Exponer ahora toda la profundidad de la tradición teológica oriental no es posible, pero baste conservar en la mente la idea que acabamos de señalar: la creación toda ella −material y espiritual− es buena, optimismo éste que contrasta con desviaciones pseudocristianas de influencia y corte platonizante. Desde este punto de vista, los iconos se veneran desde la comprensión de la doctrina de la Encarnación del Verbo. Este es el punto fundamental. A partir de aquí se deduce lo siguiente: la iconografía no es jamás, ni puede serlo, arte religioso decorativo, ni su fin es el de llenar vacíos o embellecer algún templo. Su fin es el de revelar y proclamar que Dios se ha hecho hombre. Su fin es kerygmático.
El icono es anuncio del Reino. El icono es « sobre todo un testigo incontrovertible de la Encarnación », como afirma Leonid Oupensky [2]. De ahí su temprana existencia, como se recoge en las Actas del VII Concilio Ecuménico, Nicea II, donde se dice: « La tradición de hacer imágenes existía incluso en el tiempo de la predicación de los apóstoles. La iconografía no es, de ninguna manera, un invento de los pintores, sino, por contrario, es una ley y tradición de la Iglesia » [3]. Y ya antes Eusebio (ca. 275-339) refería la existencia de la tradición iconográfica [4]. Como anuncio, pues, de la Encarnación, la tradición ha recogido siempre la idea de que el hombre puede tomar los elementos materiales de la creación, que pueden ser « instrumentos de la gracia en virtud de la invocación (epíclesis) del Espíritu Santo, acompañada por la confesión de la fe verdadera », como señalaba Benedicto XVI en la Audiencia citada.
NOTAS
[1] La relación de trabajo que Jean Corbon tuvo con la elaboración del Catecismo es interesante. Él mismo es el autor, por ejemplo, de la parte del Catecismo que comenta el Padrenuestro.
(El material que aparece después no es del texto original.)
(** * Proxmoxia client: path builder, transport and authentication

    A shallow embedding of [src/proxmox_mcp/vendor/proxmoxia/__init__.py].

    Python objects live in a heap (a list indexed by address); every
    constructor call appends to it and an attribute assignment overwrites
    one cell.  The HTTP layer ([requests]) is the environment: a function
    from the request that is sent to what comes back.  *)

From Stdlib Require Import ZArith Ascii String List Bool Lia.
From stdpp Require Import base option list strings pretty.

Set Warnings "-register-all".

Local Open Scope string_scope.
Local Open Scope Z_scope.
Local Open Scope list_scope.

(** ** Python values *)

(** Decoded JSON documents and keyword-argument values.  A float is kept
    by its IEEE-754 bit pattern: the client never computes with it. *)
Inductive pyval : Type :=
| PyNone
| PyBool (b : bool)
| PyInt (z : Z)
| PyFloat (bits : Z)
| PyStr (s : string)
| PyList (l : list pyval)
| PyDict (kv : list (string * pyval)).

(** A [dict] with string keys, in insertion order, keys unique. *)
Definition pydict (V : Type) : Type := list (string * V).

(** [d.get(k)] *)
Fixpoint dict_get {V : Type} (k : string) (d : pydict V) : option V :=
  match d with
  | [] => None
  | (k', v) :: d' => if String.eqb k k' then Some v else dict_get k d'
  end.

(** [d[k] = v] *)
Fixpoint dict_set {V : Type} (k : string) (v : V) (d : pydict V) : pydict V :=
  match d with
  | [] => [(k, v)]
  | (k', v') :: d' =>
      if String.eqb k k' then (k, v) :: d' else (k', v') :: dict_set k v d'
  end.

(** [bool(v)] *)
Definition truthy (v : pyval) : bool :=
  match v with
  | PyNone => false
  | PyBool b => b
  | PyInt z => negb (z =? 0)
  | PyFloat bits => negb ((bits =? 0) || (bits =? 2 ^ 63))
  | PyStr s => negb (String.eqb s "")
  | PyList l => match l with [] => false | _ => true end
  | PyDict kv => match kv with [] => false | _ => true end
  end.

(** [bool(s)] for an [Optional[str]] *)
Definition truthy_ostr (o : option string) : bool :=
  match o with
  | None => false
  | Some s => negb (String.eqb s "")
  end.

(** Positional arguments given to a path step: what callers pass are
    names and numeric ids. *)
Inductive pyarg : Type :=
| AStr (s : string)
| AInt (z : Z)
| ABool (b : bool)
| ANone.

(** [str(arg)] *)
Definition py_str (a : pyarg) : string :=
  match a with
  | AStr s => s
  | AInt z => pretty z
  | ABool true => "True"
  | ABool false => "False"
  | ANone => "None"
  end.

(** ** [urllib.parse.quote]

    A Python [str] is held as its UTF-8 bytes, which is what [quote]
    works on.  Letters, digits and [_.-~] are never escaped; the default
    [safe] argument adds ["/"]. *)

Definition in_range (lo hi a : ascii) : bool :=
  ((nat_of_ascii lo <=? nat_of_ascii a)%nat && (nat_of_ascii a <=? nat_of_ascii hi)%nat).

Definition always_safe (a : ascii) : bool :=
  in_range "A" "Z" a || in_range "a" "z" a || in_range "0" "9" a
  || Ascii.eqb a "_" || Ascii.eqb a "." || Ascii.eqb a "-" || Ascii.eqb a "~".

Fixpoint str_mem (a : ascii) (s : string) : bool :=
  match s with
  | EmptyString => false
  | String b s' => Ascii.eqb a b || str_mem a s'
  end.

Definition hex_digit (n : nat) : ascii :=
  match n with
  | 0 => "0" | 1 => "1" | 2 => "2" | 3 => "3" | 4 => "4" | 5 => "5"
  | 6 => "6" | 7 => "7" | 8 => "8" | 9 => "9" | 10 => "A" | 11 => "B"
  | 12 => "C" | 13 => "D" | 14 => "E" | _ => "F"
  end%nat%char.

(** ["%{:02X}".format(byte)] *)
Definition percent (a : ascii) : string :=
  let n := nat_of_ascii a in
  String "%" (String (hex_digit (n / 16)) (String (hex_digit (n mod 16)) EmptyString)).

Definition quote_byte (safe : string) (a : ascii) : string :=
  if always_safe a || str_mem a safe then String a EmptyString else percent a.

Fixpoint quote_from (safe : string) (s : string) : string :=
  match s with
  | EmptyString => EmptyString
  | String a s' => quote_byte safe a +:+ quote_from safe s'
  end.

Definition quote (s : string) : string := quote_from "/" s.

(** ["/".join(parts)] *)
Fixpoint join (sep : string) (parts : list string) : string :=
  match parts with
  | [] => ""
  | [p] => p
  | p :: rest => p +:+ sep +:+ join sep rest
  end.

(** [needle in hay] for a one-character needle. *)
Definition contains_char (needle : ascii) (hay : string) : bool := str_mem needle hay.

(** [s.split(sep)] for a one-character separator. *)
Fixpoint split_on (sep : ascii) (s : string) : list string :=
  match s with
  | EmptyString => [EmptyString]
  | String a s' =>
      if Ascii.eqb a sep then EmptyString :: split_on sep s'
      else match split_on sep s' with
           | [] => [String a EmptyString]
           | p :: ps => String a p :: ps
           end
  end.

(** ** Errors

    The classes the module defines, and the built-in exceptions that can
    leave it.  [ProxmoxError] is the base class raised as such (for a
    malformed body); its two subclasses are separate constructors, so a
    result [Raise ProxmoxError] means the base class exactly. *)
Inductive exn : Type :=
| ProxmoxError
| ProxmoxAuthError
| ProxmoxConnectionError
| ProxmoxTypeError
| JSONDecodeError
| AttributeError
| KeyError
| TypeError.

Inductive result (A : Type) : Type :=
| Ret (a : A)
| Raise (e : exn).
Arguments Ret {A} a.
Arguments Raise {A} e.

(** ** [ProxmoxAuthToken] *)

Record ProxmoxAuthToken : Type := {
  ticket : option string;
  csrf : option string;
  token_header : option string
}.

(** [ProxmoxAuthToken.apply] *)
Definition apply (self : ProxmoxAuthToken) (headers : pydict string) : pydict string :=
  let headers :=
    match token_header self with
    | Some h => if truthy_ostr (Some h) then dict_set "Authorization" h headers else headers
    | None => headers
    end in
  let headers :=
    match ticket self with
    | Some t => if truthy_ostr (Some t) then dict_set "Cookie" ("PVEAuthCookie=" +:+ t) headers else headers
    | None => headers
    end in
  match csrf self with
  | Some c => if truthy_ostr (Some c) then dict_set "CSRFPreventionToken" c headers else headers
  | None => headers
  end.

(** ** The HTTP layer *)

(** Addresses are positions in the heap. *)
Abbreviation addr := nat.

(** One call of [session.request] / [session.post]. *)
Record request : Type := {
  method : string;
  url : string;
  params : option (pydict pyval);
  data : option (pydict pyval);
  headers : pydict string;
  verify : bool;
  timeout : Z;
  via : addr
}.

(** What comes back: a status line and a body, decoded by [response.json()]
    ([None] when the body is not JSON). *)
Record response : Type := {
  status_code : Z;
  json : option pyval
}.

(** A [requests.RequestException] other than [HTTPError] (DNS failure,
    refused connection, timeout), or a response. *)
Inductive reply : Type :=
| NetworkFailure
| Answer (r : response).

(** [response.raise_for_status()], as [requests] defines it: [HTTPError]
    is raised when [400 <= status_code < 500] (client error) or
    [500 <= status_code < 600] (server error), and nothing happens for
    any other status. *)
Definition raise_for_status (r : response) : bool :=
  (400 <=? status_code r) && (status_code r <? 600).

(** ** Objects *)

Inductive transport_class : Type :=
| ClsConnectorAPI
| ClsConnector
| ClsProxmox
| ClsNode.

(** Instances of [ConnectorAPI] and its subclasses; [conn] and [node] are
    the attributes [Proxmox] and [Node] add. *)
Record transport : Type := {
  cls : transport_class;
  host : string;
  port : Z;
  verify_ssl : bool;
  baseurl : string;
  session : addr;
  _auth : option ProxmoxAuthToken;
  conn : option addr;
  node : option string
}.

Inductive attr_class : Type :=
| ClsAttrMethod
| ClsAttrGetMethod
| ClsAttrPostMethod
| ClsAttrPutMethod
| ClsAttrDeleteMethod.

(** Instances of [AttrMethod] and its subclasses. *)
Record attr : Type := {
  acls : attr_class;
  parent : addr;
  method_name : string
}.

Inductive obj : Type :=
| OSession
| OTransport (t : transport)
| OAttr (a : attr).

(** The heap and the log of requests handed to the HTTP layer. *)
Record world : Type := {
  heap : list obj;
  log : list request
}.

(** ** Computations: state, exceptions, and [None] when a call is applied
    to an address that does not hold an object of the class the method
    belongs to, or leaves the fragment modelled here. *)
Definition M (A : Type) : Type := world -> option (world * result A).

Definition ret {A : Type} (a : A) : M A := fun w => Some (w, Ret a).
Definition raise {A : Type} (e : exn) : M A := fun w => Some (w, Raise e).
Definition stuck {A : Type} : M A := fun _ => None.

Definition bind {A B : Type} (m : M A) (k : A -> M B) : M B :=
  fun w =>
    match m w with
    | None => None
    | Some (w', Raise e) => Some (w', Raise e)
    | Some (w', Ret a) => k a w'
    end.

Notation "'let!' x := m 'in' k" := (bind m (fun x => k))
  (at level 10, x name, m at level 100, k at level 200).

Definition get_heap : M (list obj) := fun w => Some (w, Ret (heap w)).

(** A new object takes the next address. *)
Definition alloc (o : obj) : M addr :=
  fun w => Some ({| heap := heap w ++ [o]; log := log w |}, Ret (length (heap w))).

Definition get_transport (a : addr) : M transport :=
  fun w => match heap w !! a with
           | Some (OTransport t) => Some (w, Ret t)
           | _ => None
           end.

Definition get_attr (a : addr) : M attr :=
  fun w => match heap w !! a with
           | Some (OAttr x) => Some (w, Ret x)
           | _ => None
           end.

Definition put_transport (a : addr) (t : transport) : M unit :=
  fun w => Some ({| heap := <[a := OTransport t]> (heap w); log := log w |}, Ret tt).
[2] OUPENSKY, Leonid, "Ícono y arte en la espiritualidad cristiana. Desde los comienzos al Siglo XII". Ed. McGinn, Bernard; Meyendorff, John, and Leclercq, Jean, Lumen, Argentina 1966, p. 399.)
[3] Sexta Sesión del VII Concilio Ecuménico, Nicea II, del año 787, citado en Lossky, Vladimir y Ouspensky, Leonid, The Meaning of Icons, St. Vladimir's Seminary Press, New York 1982.
[4] Eusebio fue obispo de Cesarea en Capadocia del 265 al 340); él habla de los iconos en Historia Eclesiástica, libro VII, cap. 18, P.G. 20, col. 680.